The Labour Board came to this decision after noting that the Legislature intended to restrict the possibility of picket-line violence by prohibiting both strikebreaking on one hand and picketing on the other.

The Liquor Corp appealed the Board's decision. Difficulties arose because of the privative clause in s. 101 of the Act, which declared that every "award, direction, decision, declaration, or ruling of the Board ... is final and shall not be questioned or reviewed in any court." Nevertheless, the Court of Appeal of New Brunswick overturned the decision on reinterpreting the Act's provision. CUPE then appealed to the Supreme Court.

The issue before the Supreme Court was whether the Board's decision was sufficiently incorrect to warrant overturning in the presence of the privative clause.

The Liquor Corporation argued that the Act should be interpreted as only preventing the replacement of employees "with any other employee". Under the Act, the definition of "employee" excluded managers, and their acts were therefore justified.

CUPE argued that the Act should be read so that replacement "with any other employee" applied only to permanent arrangements, and that temporary replacements were forbidden entirely even by non-employees.

==Opinion of the Court==
Dickson J., writing for the unanimous Court, proposed a new analytical framework to approach administrative decisions. He noted that the existence of privative clauses indicated the legislative choice of empowering specialized administrative bodies to decide certain matters such as labour relations. Limited by such privative clauses, courts should only interfere if an interpretation of the Act was "so patently unreasonable that its construction cannot be rationally supported by the relevant legislation."

The Court held that the decision of the Labour Board was not patently unreasonable and reinstated the Board's decision. The court found that the section was "very badly drafted" and that it "bristles with ambiguities". The wording of the statute allowed multiple plausible interpretations, including both the Board's and the Court of Appeal's interpretation. As such, the decision of the Board should be given deference.

Further, the Court attempted to clarify the issue of jurisdiction. Dickson J. wrote that the preferable approach to jurisdictional problems is that "jurisdiction is typically to be determined at the outset of the inquiry", but also noted that:

The question of what is and is not jurisdictional is often very difficult to determine. The courts, in my view, should not be alert to brand as jurisdictional, and therefore subject to broader curial review, that which may be doubtfully so.

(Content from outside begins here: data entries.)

Inductive rollout_step m : gmap Z string → Prop :=
| step_create o :                        (** the first ordinal without a pod *)
    within o → m !! o = None → (∀ o', start ≤ o' < o → is_Some (m !! o')) →
    rollout_step m (<[o := born o]> m)
| step_scale_down o :                    (** the highest ordinal to scale down *)
    complete m → is_Some (m !! o) → ¬ within o →
    (∀ o', is_Some (m !! o') → ¬ within o' → o' ≤ o) →
    rollout_step m (delete o m)
| step_update :                          (** the highest outdated ordinals, if any *)
    complete m → confined m →
    rollout_step m (delete_all (take (Z.to_nat budget) (stale m)) m).

Definition rolled_out m : Prop :=
  complete m ∧ confined m ∧ ∀ o, within o → start + partition ≤ o → m !! o = Some upd.

(** ** Progress *)

(** The steps an ordinal of the range still needs. *)
Definition cost m o : nat :=
  match m !! o with
  | None => 1
  | Some r => if decide (start + partition ≤ o ∧ r ≠ upd) then 2 else 0
  end.

(** The ordinals outside the range. *)
Definition surplus m : gmap Z string := filter (λ x : Z * string, ¬ (start ≤ x.1 < start + replicas)) m.

Definition work m : nat := sum_list_with (cost m) (seqZ start replicas) + size (surplus m).

Lemma elem_of_range o : o ∈ seqZ start replicas ↔ within o.
Proof. rewrite elem_of_seqZ. unfold within. lia. Qed.

Lemma elem_of_stale m o :
  0 ≤ partition → o ∈ stale m ↔ m !! o ≠ Some upd ∧ within o ∧ start + partition ≤ o.
Proof.
  intros Hp. unfold stale, within. rewrite list_elem_of_filter, elem_of_reverse, elem_of_seqZ.
  intuition lia.
Qed.

Lemma NoDup_stale m : NoDup (stale m).
Proof. apply list.NoDup_filter. rewrite reverse_Permutation. apply NoDup_seqZ. Qed.

(** Changing the cost of one element of a list changes the sum by as much. *)
Lemma sum_list_with_change {A} (f g : A → nat) l x :
  NoDup l → x ∈ l → (∀ y, y ∈ l → y ≠ x → f y = g y) →
  (sum_list_with f l + g x = sum_list_with g l + f x)%nat.
Proof.
  induction 1 as [|y l Hy _ IH]; intros Hx Heq; [by apply not_elem_of_nil in Hx|].
  cbn [sum_list_with]. apply elem_of_cons in Hx as [<-|Hx].
  - assert (sum_list_with f l = sum_list_with g l) as ->; [|lia].
    clear IH. induction l as [|z l IHl]; [done|]. apply not_elem_of_cons in Hy as [Hne Hy].
    cbn [sum_list_with]. rewrite IHl; [|done|].
    + rewrite Heq; [done|right; left|done].
    + intros w Hw Hwx. apply Heq; [|done]. apply elem_of_cons in Hw as [->|Hw]; [left|right; by right].
  - assert (y ≠ x) as Hne by congruence.
    rewrite (Heq y) by (by left || done).
    assert (sum_list_with f l + g x = sum_list_with g l + f x)%nat; [|lia].
    apply IH; [done|]. intros; apply Heq; [by right|done].
Qed.

Lemma cost_insert_ne m o o' r : o ≠ o' → cost (<[o := r]> m) o' = cost m o'.
Proof. intros Hne. unfold cost. by rewrite lookup_insert_ne. Qed.
Lemma cost_delete_ne m o o' : o ≠ o' → cost (delete o m) o' = cost m o'.
Proof. intros Hne. unfold cost. by rewrite lookup_delete_ne. Qed.

(** What a change of one ordinal of the range does to the work. *)
Lemma work_insert m o r :
  within o → (work (<[o := r]> m) + cost m o = work m + cost (<[o := r]> m) o)%nat.
Proof.
  intros Ho. unfold work.
  assert (surplus (<[o := r]> m) = surplus m) as ->.
  { unfold surplus. rewrite map_filter_insert_False by (simpl; unfold within in Ho; tauto).
    by rewrite map_filter_delete_not by (simpl; unfold within in Ho; tauto). }
  pose proof (sum_list_with_change (cost (<[o := r]> m)) (cost m) (seqZ start replicas) o) as Hs.
  assert (∀ y, y ∈ seqZ start replicas → y ≠ o → cost (<[o := r]> m) y = cost m y) as Hne.
  { intros y _ Hy. by apply cost_insert_ne. }
  specialize (Hs (NoDup_seqZ _ _) (proj2 (elem_of_range o) Ho) Hne). lia.
Qed.

Lemma work_delete m o :
  within o → (work (delete o m) + cost m o = work m + 1)%nat.
Proof.
  intros Ho. unfold work.
  assert (surplus (delete o m) = surplus m) as ->.
  { unfold surplus. apply map_filter_delete_not. simpl. unfold within in Ho. tauto. }
  pose proof (sum_list_with_change (cost (delete o m)) (cost m) (seqZ start replicas) o) as Hs.
  assert (cost (delete o m) o = 1%nat) as Hone by (unfold cost; by rewrite lookup_delete_eq).
  assert (∀ y, y ∈ seqZ start replicas → y ≠ o → cost (delete o m) y = cost m y) as Hne.
  { intros y _ Hy. by apply cost_delete_ne. }
  specialize (Hs (NoDup_seqZ _ _) (proj2 (elem_of_range o) Ho) Hne). lia.
Qed.

Lemma sum_list_with_zero {A} (f : A → nat) l : sum_list_with f l = 0%nat ↔ ∀ x, x ∈ l → f x = 0%nat.
Proof.
  induction l as [|y l IH]; cbn [sum_list_with]; [split; [by intros _ ? ?%not_elem_of_nil|done]|].
  rewrite Nat.eq_add_0, IH. split.
  - intros [Hy Hl] x [->|Hx]%elem_of_cons; auto.
  - intros Hl. split; [apply Hl; left|intros; apply Hl; by right].
Qed.

Lemma elem_of_surplus m o : is_Some (surplus m !! o) ↔ is_Some (m !! o) ∧ ¬ within o.
Proof.
  unfold surplus, within. split.
  - intros [r Hr]. apply map_lookup_filter_Some in Hr as [Hr Ho]. split; [by eexists|done].
  - intros [[r Hr] Ho]. exists r. by apply map_lookup_filter_Some.
Qed.

(** There is no work left exactly when the set is rolled out. *)
Lemma work_zero m : work m = 0%nat ↔ rolled_out m.
Proof.
  unfold work. rewrite Nat.eq_add_0, sum_list_with_zero, map_size_empty_iff. split.
  - intros [Hcost Hsur]. assert (∀ o, within o → cost m o = 0%nat) as Hc.
    { intros o Ho. by apply Hcost, elem_of_range. }
    split_and!.
    + intros o Ho. specialize (Hc o Ho). unfold cost in Hc. destruct (m !! o); [by eexists|done].
    + intros o Ho. destruct (decide (start ≤ o < start + replicas)) as [?|Hn]; [done|].
      assert (is_Some (surplus m !! o)) as [r Hr] by (by apply elem_of_surplus).
      by rewrite Hsur, lookup_empty in Hr.
    + intros o Ho Hpart. specialize (Hc o Ho). unfold cost in Hc.
      destruct (m !! o) as [r|]; [|done]. destruct (decide _) as [|Hn]; [done|].
      f_equal. destruct (decide (r = upd)); [done|]. by destruct Hn.
  - intros (Hcomp & Hconf & Hupd). split.
    + intros o Ho%elem_of_range. unfold cost. destruct (Hcomp o Ho) as [r Hr]. rewrite Hr.
      destruct (decide _) as [[Hp Hne]|]; [|done]. specialize (Hupd o Ho Hp). congruence.
    + apply map_empty. intros o. apply eq_None_not_Some. intros Hs%elem_of_surplus.
      destruct Hs as [Hs Hn]. by apply Hn, Hconf.
Qed.

Lemma delete_all_lookup os m o :
  delete_all os m !! o = if decide (o ∈ os) then None else m !! o.
Proof.
  induction os as [|o' os IH]; cbn [delete_all foldr].
  { by rewrite decide_False by apply not_elem_of_nil. }
  fold (delete_all os m). destruct (decide (o' = o)) as [->|Hne].
  - rewrite lookup_delete_eq. by rewrite decide_True by left.
  - rewrite lookup_delete_ne, IH by done. apply decide_ext.
    rewrite elem_of_cons. intuition congruence.
Qed.

Hypothesis Hpart : 0 ≤ partition.

(** Deleting outdated pods: one step of work each. *)
Lemma work_delete_stale os m :
  NoDup os → (∀ o, o ∈ os → o ∈ stale m ∧ is_Some (m !! o)) →
  (work (delete_all os m) + length os = work m)%nat.
Proof.
  induction 1 as [|o os Ho _ IH]; intros Hst; cbn [delete_all foldr length]; [lia|].
  fold (delete_all os m). destruct (Hst o) as [Hs [r Hr]]; [left|].
  apply elem_of_stale in Hs as (Hne & Hin & Hp); [|done].
  pose proof (work_delete (delete_all os m) o Hin) as Hw.
  assert (cost (delete_all os m) o = 2%nat) as Hc.
  { unfold cost. rewrite delete_all_lookup, decide_False, Hr by done.
    rewrite decide_True; [done|]. split; [done|congruence]. }
  rewrite Hc in Hw. rewrite <- IH; [lia|]. intros; apply Hst; by right.
Qed.

Hypothesis Hbudget : 1 ≤ budget.
(* ===== verification/Claims.v ===== *)
(** * Persistent volume claims ([pkg/controller/xstatefulset/xstateful_set_utils.go])

    The claims of a pod, the volumes that mount them, and the owner references a
    claim must carry under the set's retention policy. *)
From S2P Require Export Identity.

(** ** Storage *)

Section storage.
Context `{GoRuntime}.

Definition volume_map (vs : list Volume) : gmap string Volume :=
  foldl (λ volumes volume, <[vol_Name volume := volume]> volumes) ∅ vs.

Definition storageMatches (set : XStatefulSet) (pod : Pod) : bool :=
  let ordinal := getOrdinal pod in
  if ordinal <? 0 then false
  else
    let volumes := volume_map (Volumes (pod_Spec pod)) in
    forallb
      (λ claim,
         match volumes !! Name (pvc_meta claim) with
         | None => false
         | Some volume =>
             match vol_PersistentVolumeClaim volume with
             | None => false
             | Some source =>
                 bool_decide (ClaimName source = getPersistentVolumeClaimName set claim ordinal)
             end
         end)
      (VolumeClaimTemplates (Spec set)).
(* ===== verification/RefManager.v ===== *)
(** * Adoption and release of objects ([pkg/controller/controller_ref_manager.go]) *)
From S2P Require Export Boundary.

(** ** Patches *)

Definition ownerReference (uid patchType : string) : gmap string string :=
  <["uid" := uid]> {["$patch" := patchType]}.

Section patches.
Context `{K8s}.

Definition ownerRefControllerPatch (controller : ObjectMeta) (controllerKind : GroupVersionKind)
    (uid : string) (finalizers : list string) : patch :=
  AddOwnerRefPatch uid
    [{| or_APIVersion := GroupVersionString controllerKind; or_Kind := gvk_Kind controllerKind;
        or_Name := Name controller; or_UID := UID controller; or_Controller := Some true;
        or_BlockOwnerDeletion := Some true |}]
    finalizers.

Definition GenerateDeleteOwnerRefStrategicMergeBytes (dependentUID : string)
    (ownerUIDs finalizers : list string) : patch :=
  DeleteOwnerRefPatch dependentUID (map (λ ownerUID, ownerReference ownerUID "delete") ownerUIDs)
    finalizers.
End patches.

(** ** The base manager *)

Section base.
Context `{K8s}.

(** [BaseControllerRefManager]: its constant fields. *)
Record BaseControllerRefManager := {
  Controller : ObjectMeta;
  m_Selector : selector;
  CanAdoptFunc : option (go (option error)) }.

(** [canAdoptOnce] and [canAdoptErr]: [None] before the first call. *)
Definition canAdoptOnce : Type := option (option error).

Definition CanAdopt (m : BaseControllerRefManager) (once : canAdoptOnce)
    : go (option error * canAdoptOnce) :=
  match once with
  | Some canAdoptErr => mret (canAdoptErr, once)
  | None =>
      canAdoptErr ← match CanAdoptFunc m with Some f => f | None => mret None end;
      mret (canAdoptErr, Some canAdoptErr)
  end.

(** [adopt] and [release] thread the state of [canAdoptOnce]. *)
Definition ClaimObject `{Object A} (m : BaseControllerRefManager) (obj : A) (matches : A → bool)
    (adopt release : A → canAdoptOnce → go (option error * canAdoptOnce)) (once : canAdoptOnce)
    : go ((bool * option error) * canAdoptOnce) :=
  match GetControllerOf (GetOwnerReferences obj) with
  | Some controllerRef =>
      if bool_decide (or_UID controllerRef ≠ UID (Controller m)) then mret ((false, None), once)
      else if matches obj then mret ((true, None), once)
      else if bool_decide (DeletionTimestamp (Controller m) ≠ None) then mret ((false, None), once)
      else
        '(err, once) ← release obj once;
        match err with
        | Some err => if IsNotFound err then mret ((false, None), once)
                      else mret ((false, Some err), once)
        | None => mret ((false, None), once)
        end
  | None =>
      if bool_decide (DeletionTimestamp (Controller m) ≠ None) || negb (matches obj)
      then mret ((false, None), once)
      else if bool_decide (DeletionTimestamp (meta obj) ≠ None) then mret ((false, None), once)
      else if (0 <? Z.of_nat (String.length (Namespace (Controller m))))
              && bool_decide (Namespace (Controller m) ≠ GetNamespace obj)
      then mret ((false, None), once)
      else
        '(err, once) ← adopt obj once;
        match err with
        | Some err => if IsNotFound err then mret ((false, None), once)
                      else mret ((false, Some err), once)
        | None => mret ((true, None), once)
        end
  end.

This decision was a major shift in the approach to judicial review. Prior to this decision, Canadian courts primarily concerned themselves with the question of whether an administrative body had acted within its own jurisdiction. If it was within the jurisdiction conferred upon it by the enabling statute, then its decisions were generally upheld. If it was found to go beyond its jurisdiction, then courts were free to overturn the decisions. This approach was often criticized for being overly formalistic and often led to courts labeling questions as jurisdictional without considering the reasons of the administrative decision-maker in question.

The new approach emphasized the need for deference in the proper circumstances, often considering relative expertise of the body and the legislative intention in creating such a body. In such cases where administrative decision-makers are acting properly within their own jurisdiction, courts are told to evaluate the decision on a standard of "patent unreasonableness".

==Aftermath==

==="Pragmatic and functional" analysis===
In Union des Employes de Service, Local 298 v. Bibeault the Supreme Court revisited the standard of review, elaborating on what constitutes a jurisdictional question warranting a correctness standard and what questions were within an administrative body's jurisdiction warranting a patent unreasonableness standard.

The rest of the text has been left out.